Demi no se lo impidió y
lo acompañó a la puerta. Intercambiaron comentarios sobre el mal tiempo y Joseph propuso volver
allí para cenar, pues sería más fácil para él atravesar la distancia entre sus
casas bajo el temporal.
Ella esbozó una sonrisa forzada y cerró la
puerta, sintiéndose fatal por no ser capaz de dejar atrás el pasado.
Se pasó el resto del día limpiando, recogiendo
y guardando ropas viejas. Sacó un montón de cosas para tirar de su cuarto. En
el fondo del armario, encontró los zapatos que se había puesto en la noche de
la fatídica cena y no pudo evitar recordar.
A continuación, trabajó en el ordenador.
Quería aprovechar que todavía tenía conexión a Internet, antes de que la
tormenta la cortara.
Se esforzó en no mirar el reloj, tratando de
convencerse a sí misma de que le daba igual que Joseph fuera a cenar o
no. Bueno, aunque no le sentaría mal un poco de compañía. Comer pasta a solas,
rodeada de nieve, no era una perspectiva muy atractiva. También, intentó
hacerse creer que no le importaba si él se había ofendido porque había
rechazado su oferta de ayuda.
Sin embargo, sabía que se estaba engañando a
sí misma.
Estaba deseando volver a verlo. Como una
adicta atraída por el objeto de su adicción, echaba de menos la forma en que Joseph la hacía sentir.

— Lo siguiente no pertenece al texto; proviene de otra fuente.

(** The outcome of EnsurePeriod: the stored period, an error for another start
    within the same second, and after a driver failure possibly the new row. *)
Definition ensure_post (healthy : bool) w tenantID starts ends now (r : error + InvoicePeriod) w' : Prop :=
  let row := new_period tenantID starts ends now in
  (w' = w \/ period_rejected tenantID starts ends = false /\
     rows (billing_periods w) !! ip_ID row = None /\ w' = period_inserted w row) /\
  match r with
  | inl e => healthy = true -> w' = w /\
      ((period_rejected tenantID starts ends = true /\ e = ErrInvalidUsage) \/
       (period_rejected tenantID starts ends = false /\ e = ErrDuplicateKey /\
        exists r, rows (billing_periods w) !! period_id tenantID starts = Some r /\
          ip_TenantID r = tenantID /\ ip_StartsAt r <> starts /\ unix (ip_StartsAt r) = unix starts))
  | inr out => period_rejected tenantID starts ends = false /\
      rows (billing_periods w') !! period_id tenantID starts = Some out /\
      ip_TenantID out = tenantID /\ ip_StartsAt out = starts /\
      (rows (billing_periods w) !! period_id tenantID starts = None -> out = row)
  end.

Lemma same_period_key w k r tenantID starts :
  metering_ok w -> rows (billing_periods w) !! k = Some r -> same_period tenantID starts r = true ->
  k = period_id tenantID starts /\ ip_TenantID r = tenantID /\ ip_StartsAt r = starts.
Proof.
  intros Hw Hr E. unfold same_period in E. bools. subst. by rewrite (mo_period_id w Hw _ _ Hr).
Qed.

Lemma wp_EnsurePeriod h w tenantID starts ends now :
  metering_ok w ->
  wp h (EnsurePeriod tenantID starts ends now) w (ensure_post h w tenantID starts ends now).
Proof.
  intros Hw. unfold EnsurePeriod. fold (period_rejected tenantID starts ends).
  change (tenantID +:+ ":" +:+ pretty (unix starts)) with (period_id tenantID starts).
  destruct (period_rejected tenantID starts ends) eqn:Erej.
  { wp_step. split; [by left|]. intros _. split; [done|]. by left. }
  set (row := new_period tenantID starts ends now).
  assert (Hsame : same_period tenantID starts row = true).
  { unfold same_period; simpl. rewrite Z.eqb_refl. by rewrite bool_decide_eq_true_2. }
  repeat wp_step.
  - intros ->. split; [by left|done].
  - intros (k & r & Hr & E). destruct (same_period_key w k r _ _ Hw Hr E) as (-> & Et & Es).
    wp_step.
    + intros ->. split; [by left|done].
    + intros Hn. specialize (Hn _ _ Hr). simpl in Hn.
      by rewrite E, (mo_period_key w Hw _ _ Hr), bool_decide_eq_true_2 in Hn.
    + intros k' r' Hr' E'. bools. pose proof (mo_period_key w Hw _ _ Hr') as Hk'.
      assert (r' = r) as -> by congruence.
      split; [by left|]. split_and!; [done..|]. by rewrite Hr.
  - intros Hn (k & r & Hr & E). split; [by left|]. intros _. split; [done|]. right.
    split_and!; [done..|]. rewrite (Hn _ _ Hr), orb_false_r in E. bools.
    assert (Hr' : rows (billing_periods w) !! period_id tenantID starts = Some r)
      by (rewrite <-E; by rewrite (mo_period_key w Hw _ _ Hr)).
    exists r. pose proof (mo_period_id w Hw _ _ Hr') as Hid. apply period_id_inj in Hid as [Et Es].
    split_and!; [done..| |done]. intros Es'. specialize (Hn _ _ Hr). unfold same_period in Hn.
    by rewrite <-Et, Es', Z.eqb_refl, bool_decide_eq_true_2 in Hn.
  - intros Hn Hc. fold row. fold row in Hc.
    assert (Hid : rows (billing_periods w) !! ip_ID row = None).
    { destruct (rows _ !! ip_ID row) as [r|] eqn:Er; [|done]. specialize (Hc _ _ Er). bools.
      by rewrite (mo_period_key w Hw _ _ Er) in *. }
    assert (Ep : rows (billing_periods (period_inserted w row)) = <[ip_ID row := row]> (rows (billing_periods w)))
      by apply rows_insert.
    change (mkBilling _ _ _ _ _ _ _ _ _ _) with (period_inserted w row).
    assert (Hst : period_inserted w row = w \/ false = false /\
      rows (billing_periods w) !! ip_ID row = None /\ period_inserted w row = period_inserted w row)
      by by right.
    unfold ensure_post. rewrite Erej. fold row.
    apply wp_take; change (fget periods) with billing_periods.
    + intros ->. by split.
    + intros Hnone. specialize (Hnone (ip_ID row) row). rewrite Ep, lookup_insert_eq in Hnone.
      specialize (Hnone eq_refl). by rewrite Hsame, bool_decide_eq_true_2 in Hnone.
    + intros k r. rewrite Ep, lookup_insert. case_decide as Ek.
      * intros [= <-] _. split; [done|]. split_and!; [done| |done..].
        change (period_id tenantID starts) with (ip_ID row). by rewrite lookup_insert_eq.
      * intros Hr E. bools. by rewrite (Hn _ _ Hr) in *.
Qed.

End Metering.

(** ** Metering calls and what any sequence of them keeps *)
Section MeteringCalls.
  Context `{Sql}.
  Implicit Types (w : Billing) (inp : UsageInput).

Inductive metering_call :=
| CallRecordUsage (inp : UsageInput) (now : Z)
| CallEnsurePeriod (tenantID : string) (starts ends now : Z)
| CallIssueInvoice (periodID : string) (now : Z).

Definition run_metering (c : metering_call) : M Billing unit :=
  match c with
  | CallRecordUsage inp now => RecordUsage inp now;; mret tt
  | CallEnsurePeriod t starts ends now => EnsurePeriod t starts ends now;; mret tt
  | CallIssueInvoice pid now => IssueInvoice pid now;; mret tt
  end.

Inductive metering_step : Billing -> Billing -> Prop :=
| metering_step_call c r w w' : outcome (run_metering c) w r w' -> metering_step w w'.

Lemma wp_discard {A} h (m : M Billing A) w (Q : Billing -> Prop) :
  wp h m w (fun _ w' => Q w') -> wp h (m;; mret tt) w (fun _ w' => Q w').
Proof.
  intros Hm. wp_step. eapply wp_mono; [exact Hm|]. intros [e|a] w' HQ; [done|]. by wp_step.
Qed.

Lemma record_usage_post_ok h w inp now r w' :
  metering_ok w -> record_usage_post h w inp now r w' -> metering_ok w' /\ meter_le w w'.
Proof.
  intros Hw. destruct r as [e|out]; [intros [-> _]; auto using meter_le_refl|].
  intros (Hrej & _ & _ & [[-> _]|(Hk & -> & Hid & ->)]); [auto using meter_le_refl|].
  by apply usage_inserted_ok.
Qed.

Lemma issue_post_ok h w pid now r w' :
  metering_ok w -> issue_post h w pid now r w' -> metering_ok w' /\ meter_le w w'.
Proof.
  intros Hw. destruct r as [e|out]; [intros [-> _]; auto using meter_le_refl|].
  intros (_ & p & Hp & [[-> _]|(Hi & _ & _ & -> & ->)]); [auto using meter_le_refl|].
  pose proof (mo_period_key w Hw _ _ Hp) as Hk. subst. by apply invoiced_ok.
Qed.

Lemma metering_step_ok w w' : metering_ok w -> metering_step w w' -> metering_ok w' /\ meter_le w w'.
Proof.
  intros Hw Hs. revert Hw. destruct Hs as [c r x y Ho]. intros Hw.
  refine (wp_outcome _ _ (fun _ w' => metering_ok w' /\ meter_le x w') _ _ _ Ho).
  destruct c as [inp now|t starts ends now|pid now]; simpl; apply wp_discard; eapply wp_mono.
  - by apply wp_RecordUsage.
  - intros ? ? HQ. by eapply record_usage_post_ok.
  - by apply wp_EnsurePeriod.
  - intros ? ? [[->|(_ & Hid & ->)] _]; [auto using meter_le_refl|by apply period_inserted_ok].
  - by apply wp_IssueInvoice.
  - intros ? ? HQ. by eapply issue_post_ok.
Qed.

Lemma metering_steps_ok w w' : metering_ok w -> rtc metering_step w w' -> metering_ok w' /\ meter_le w w'.
Proof.
  intros Hw Hr. induction Hr as [w|w w1 w2 Hs _ IH]; [auto using meter_le_refl|].
  destruct (metering_step_ok _ _ Hw Hs) as [Hw1 Hle1]. destruct (IH Hw1) as [Hw2 Hle2].
  split; [done|]. by eapply meter_le_trans.
Qed.

Lemma metering_ok_empty w :
  rows (billing_usage_events w) = ∅ -> rows (billing_periods w) = ∅ -> rows (billing_invoices w) = ∅ ->
  metering_ok w.
Proof. intros E1 E2 E3. split; rewrite ?E1, ?E2, ?E3; intros *; by rewrite lookup_empty. Qed.

Lemma period_lookup_le w w' pid p :
  metering_ok w -> metering_ok w' -> meter_le w w' -> rows (billing_periods w) !! pid = Some p ->
  exists p', rows (billing_periods w') !! pid = Some p'.
Proof. intros _ _ (_ & _ & Hp) Hr. destruct (Hp _ _ Hr) as (p' & ? & _). eauto. Qed.

(** C1. Usage is recorded exactly once: once RecordUsage has returned an event
    for a key, then after any further metering calls under any driver
    failures every accepted replay of the key returns that same event and
    writes nothing, and the key is refused to every other tenant. *)
Theorem record_usage_exactly_once w w1 w2 inp inp' now now' (ev : UsageEvent) :
  metering_ok w -> outcome (RecordUsage inp now) w (inr ev) w1 -> rtc metering_step w1 w2 ->
  usage_rejected inp' = false -> ui_IdempotencyKey inp' = ui_IdempotencyKey inp ->
  if bool_decide (ui_TenantID inp' = ui_TenantID inp)
  then runs (RecordUsage inp' now') w2 (inr ev) w2
  else runs (RecordUsage inp' now') w2 (inl (Wrap "billing: record usage: %w" ErrUsageConflict)) w2.
Proof.
  intros Hw Ho Hs Hrej Hkey.
  pose proof (wp_outcome _ _ _ _ _ (wp_RecordUsage false w inp now Hw) Ho) as HQ.
  destruct (record_usage_post_ok _ _ _ _ _ _ Hw HQ) as [Hw1 _].
  destruct (metering_steps_ok _ _ Hw1 Hs) as [Hw2 (Hev & _)].
  assert (Hin : rows (billing_usage_events w2) !! ue_ID ev = Some ev).
  { apply Hev. destruct HQ as (_ & _ & _ & [[-> HQ]|(_ & -> & _ & ->)]); [done|].
    destruct (usage_inserted_rows w (usage_row inp now)) as (-> & _). apply lookup_insert_eq. }
  destruct HQ as (_ & Et & Ek & _).
  destruct (wp_runs _ _ _ (wp_RecordUsage true w2 inp' now' Hw2)) as (r & w3 & Hrun & HQ).
  assert (Huni : forall k r', rows (billing_usage_events w2) !! k = Some r' ->
            ue_IdempotencyKey r' = ui_IdempotencyKey inp' -> r' = ev).
  { intros k r' Hr' E. assert (k = ue_ID ev) as ->; [|congruence].
    eapply (mo_usage_unique w2 Hw2); [done..|congruence]. }
  assert (Hnfree : ~ key_free w2 (ui_IdempotencyKey inp')).
  { intros Hf. destruct (Hf _ _ Hin). congruence. }
  destruct r as [e|out].
  - destruct HQ as [-> HQ]. destruct (HQ eq_refl) as [[E _]|(_ & k & r' & Hr' & [(E1 & E2 & ->)|(Hf & _)])];
      [congruence| |done].
    rewrite (Huni _ _ Hr' E1) in E2. rewrite bool_decide_eq_false_2; [done|congruence].
  - destruct HQ as (_ & Et' & Ek' & [[-> Hout]|(Hf & _)]); [|done].
    rewrite (Huni _ _ Hout Ek') in *. rewrite bool_decide_eq_true_2; [done|congruence].
Qed.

A las seis, sonó su móvil y pensó,
decepcionada, que sería él para avisar de que había cambiado de idea.
SI ME llamas para decirme que no
vas a venir a cenar, no te preocupes. No hay problema. ¡Todavía no he terminado
mi trabajo! Además, quiero escribir a algunas amigas…
– Demi, calla.
–¿Cómo te atreves?
–Tienes que escucharme. Vístete con ropa de
abrigo, sal de casa y dirígete a la parte de atrás de tu jardín.
–¿Qué pasa? Me estás asustando.
–He tenido un accidente.
–¿Qué? –Gritó ella, presa del pánico–. ¿Qué
quieres decir?
–Ha habido vientos muy fuertes antes de que
vinieras. Se han caído algunas ramas y un árbol está a punto de caer sobre el
poste de la luz.
–¿Te has tropezado con una rama?
–¡No seas ridícula! ¿Es que crees que soy tan
patoso? Cuando me fui de tu casa, trabajé un poco y, luego, pensé que sería
buena idea intentar cortar el árbol para que no cayera sobre los cables de la
luz.
De pronto Demi recordó un día en
que Joseph apenas había tenido dieciséis años y se había subido a un árbol, sierra en
mano, para cortar una rama quebrada, mientras sus padres le habían gritado que
se bajara de inmediato. Él siempre había sido temerario y amante de los retos.
Y a ella le había fascinado.
–¡No puedo creer que seas tan estúpido! –le
reprendió ella–. ¡Ya no tienes dieciséis años! Dame cinco minutos y no te
muevas.
Lo vio entre la nieve que no cesaba de caer,
tumbado en el suelo. ¿Y si se le había roto algo o si se había golpeado en la
cabeza? Podía morir sin avisar. Demi había oído que eso le había
pasado a alguien, en alguna parte.
No había forma de que un médico pudiera llegar
hasta allí. Incluso un helicóptero tendría problemas en atravesar la tormenta.
–¡No te muevas! –Gritó ella, llevando dos
manteles en la mano–. Puedes taparte con esto. Voy a buscar ese tablón que usa
mi padre para empapelar las paredes. Podemos usarlo como camilla.
–No seas tan melodramática, Demi. Solo necesito que
me ayudes a ponerme en pie. La nieve está tan blanda que no puedo. Creo que
tengo una contractura en la espalda.